**TASK:** The answer must be every line of the data that holds the word "Type".

**DATASET RECORDS:**
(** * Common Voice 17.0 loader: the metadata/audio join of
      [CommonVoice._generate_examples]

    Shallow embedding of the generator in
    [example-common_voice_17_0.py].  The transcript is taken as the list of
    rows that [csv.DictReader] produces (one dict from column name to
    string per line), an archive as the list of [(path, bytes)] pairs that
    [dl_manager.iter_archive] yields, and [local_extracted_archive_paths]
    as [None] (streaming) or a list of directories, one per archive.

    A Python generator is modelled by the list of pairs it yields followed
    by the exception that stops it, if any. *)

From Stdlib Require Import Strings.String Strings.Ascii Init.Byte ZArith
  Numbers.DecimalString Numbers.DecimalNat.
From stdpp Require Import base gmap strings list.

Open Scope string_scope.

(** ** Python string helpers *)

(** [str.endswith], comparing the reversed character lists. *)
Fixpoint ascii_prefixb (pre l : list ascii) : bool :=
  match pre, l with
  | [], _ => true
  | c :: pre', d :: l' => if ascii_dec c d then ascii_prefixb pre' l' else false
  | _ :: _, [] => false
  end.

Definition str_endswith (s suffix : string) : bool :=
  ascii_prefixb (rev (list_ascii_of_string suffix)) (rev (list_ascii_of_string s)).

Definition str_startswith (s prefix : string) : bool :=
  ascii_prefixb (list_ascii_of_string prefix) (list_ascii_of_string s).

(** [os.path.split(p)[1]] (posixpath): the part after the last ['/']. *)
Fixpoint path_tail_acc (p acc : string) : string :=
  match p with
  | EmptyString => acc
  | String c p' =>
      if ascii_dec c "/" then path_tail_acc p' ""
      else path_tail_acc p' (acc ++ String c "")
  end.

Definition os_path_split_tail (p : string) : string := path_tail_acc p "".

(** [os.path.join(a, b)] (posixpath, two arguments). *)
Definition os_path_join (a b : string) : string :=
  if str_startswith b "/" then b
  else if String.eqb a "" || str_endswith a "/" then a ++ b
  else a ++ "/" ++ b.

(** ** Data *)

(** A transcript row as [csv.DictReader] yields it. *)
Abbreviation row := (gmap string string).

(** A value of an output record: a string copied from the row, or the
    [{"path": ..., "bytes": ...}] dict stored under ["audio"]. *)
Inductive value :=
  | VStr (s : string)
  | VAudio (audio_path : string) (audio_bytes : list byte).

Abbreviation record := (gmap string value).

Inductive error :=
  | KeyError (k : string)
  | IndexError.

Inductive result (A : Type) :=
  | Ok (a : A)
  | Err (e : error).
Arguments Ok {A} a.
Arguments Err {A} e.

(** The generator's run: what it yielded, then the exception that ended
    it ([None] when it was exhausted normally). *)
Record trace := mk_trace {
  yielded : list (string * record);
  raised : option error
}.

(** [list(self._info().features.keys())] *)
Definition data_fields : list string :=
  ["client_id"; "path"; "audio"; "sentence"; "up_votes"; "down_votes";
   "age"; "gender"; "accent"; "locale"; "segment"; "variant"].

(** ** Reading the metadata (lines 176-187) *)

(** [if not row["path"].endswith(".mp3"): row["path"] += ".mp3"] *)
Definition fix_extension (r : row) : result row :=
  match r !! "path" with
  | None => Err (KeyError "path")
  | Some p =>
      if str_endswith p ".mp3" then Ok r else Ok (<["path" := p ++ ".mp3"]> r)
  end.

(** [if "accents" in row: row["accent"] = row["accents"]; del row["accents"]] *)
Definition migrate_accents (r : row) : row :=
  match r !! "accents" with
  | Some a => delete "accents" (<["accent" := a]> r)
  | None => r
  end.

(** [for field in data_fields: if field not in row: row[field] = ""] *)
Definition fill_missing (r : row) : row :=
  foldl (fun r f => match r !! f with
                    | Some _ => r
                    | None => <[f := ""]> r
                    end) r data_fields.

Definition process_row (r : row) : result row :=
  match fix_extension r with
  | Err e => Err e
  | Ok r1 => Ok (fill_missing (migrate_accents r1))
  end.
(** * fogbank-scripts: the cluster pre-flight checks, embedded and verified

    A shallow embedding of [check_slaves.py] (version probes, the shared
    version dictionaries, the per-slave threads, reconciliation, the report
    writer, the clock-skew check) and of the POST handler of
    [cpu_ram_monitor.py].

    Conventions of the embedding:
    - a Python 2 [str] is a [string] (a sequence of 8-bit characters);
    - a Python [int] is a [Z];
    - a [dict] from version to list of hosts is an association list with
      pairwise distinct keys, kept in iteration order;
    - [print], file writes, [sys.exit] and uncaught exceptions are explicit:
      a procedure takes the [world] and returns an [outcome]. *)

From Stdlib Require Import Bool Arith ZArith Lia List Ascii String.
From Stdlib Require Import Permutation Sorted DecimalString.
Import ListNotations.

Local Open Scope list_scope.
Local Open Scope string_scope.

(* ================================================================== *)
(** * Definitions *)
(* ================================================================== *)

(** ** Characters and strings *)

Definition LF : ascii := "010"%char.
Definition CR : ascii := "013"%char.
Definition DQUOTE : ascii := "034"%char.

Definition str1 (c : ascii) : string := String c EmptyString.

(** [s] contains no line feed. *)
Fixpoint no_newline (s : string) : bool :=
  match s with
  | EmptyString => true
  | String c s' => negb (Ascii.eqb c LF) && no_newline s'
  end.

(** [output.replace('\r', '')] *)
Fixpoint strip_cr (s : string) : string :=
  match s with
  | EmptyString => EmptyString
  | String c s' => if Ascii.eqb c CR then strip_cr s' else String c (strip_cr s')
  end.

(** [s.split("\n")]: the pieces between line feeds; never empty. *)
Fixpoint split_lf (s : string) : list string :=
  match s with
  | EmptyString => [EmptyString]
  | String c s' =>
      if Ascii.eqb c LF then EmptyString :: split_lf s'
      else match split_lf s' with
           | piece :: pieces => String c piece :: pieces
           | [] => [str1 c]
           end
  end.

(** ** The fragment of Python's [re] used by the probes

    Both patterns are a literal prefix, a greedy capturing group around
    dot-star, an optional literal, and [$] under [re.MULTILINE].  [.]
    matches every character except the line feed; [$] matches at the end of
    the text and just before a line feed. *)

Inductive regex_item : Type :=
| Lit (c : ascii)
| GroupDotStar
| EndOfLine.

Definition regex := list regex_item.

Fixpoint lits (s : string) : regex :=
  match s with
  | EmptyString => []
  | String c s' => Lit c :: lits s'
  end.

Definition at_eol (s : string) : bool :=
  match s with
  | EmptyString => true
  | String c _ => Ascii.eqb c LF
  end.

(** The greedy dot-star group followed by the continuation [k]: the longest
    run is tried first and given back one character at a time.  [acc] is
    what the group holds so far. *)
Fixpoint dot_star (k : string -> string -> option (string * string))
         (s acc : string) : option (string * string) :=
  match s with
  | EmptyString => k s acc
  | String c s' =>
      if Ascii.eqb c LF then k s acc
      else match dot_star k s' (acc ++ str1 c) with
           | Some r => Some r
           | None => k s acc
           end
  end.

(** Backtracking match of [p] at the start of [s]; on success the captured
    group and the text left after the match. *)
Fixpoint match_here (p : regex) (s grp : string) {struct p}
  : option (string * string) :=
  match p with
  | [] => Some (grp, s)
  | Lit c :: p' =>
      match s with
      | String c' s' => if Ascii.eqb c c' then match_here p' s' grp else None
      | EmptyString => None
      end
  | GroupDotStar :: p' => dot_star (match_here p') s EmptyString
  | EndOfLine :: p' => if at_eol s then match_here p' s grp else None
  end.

**REPLY:**
Inductive result (A : Type) :=
Inductive regex_item : Type :=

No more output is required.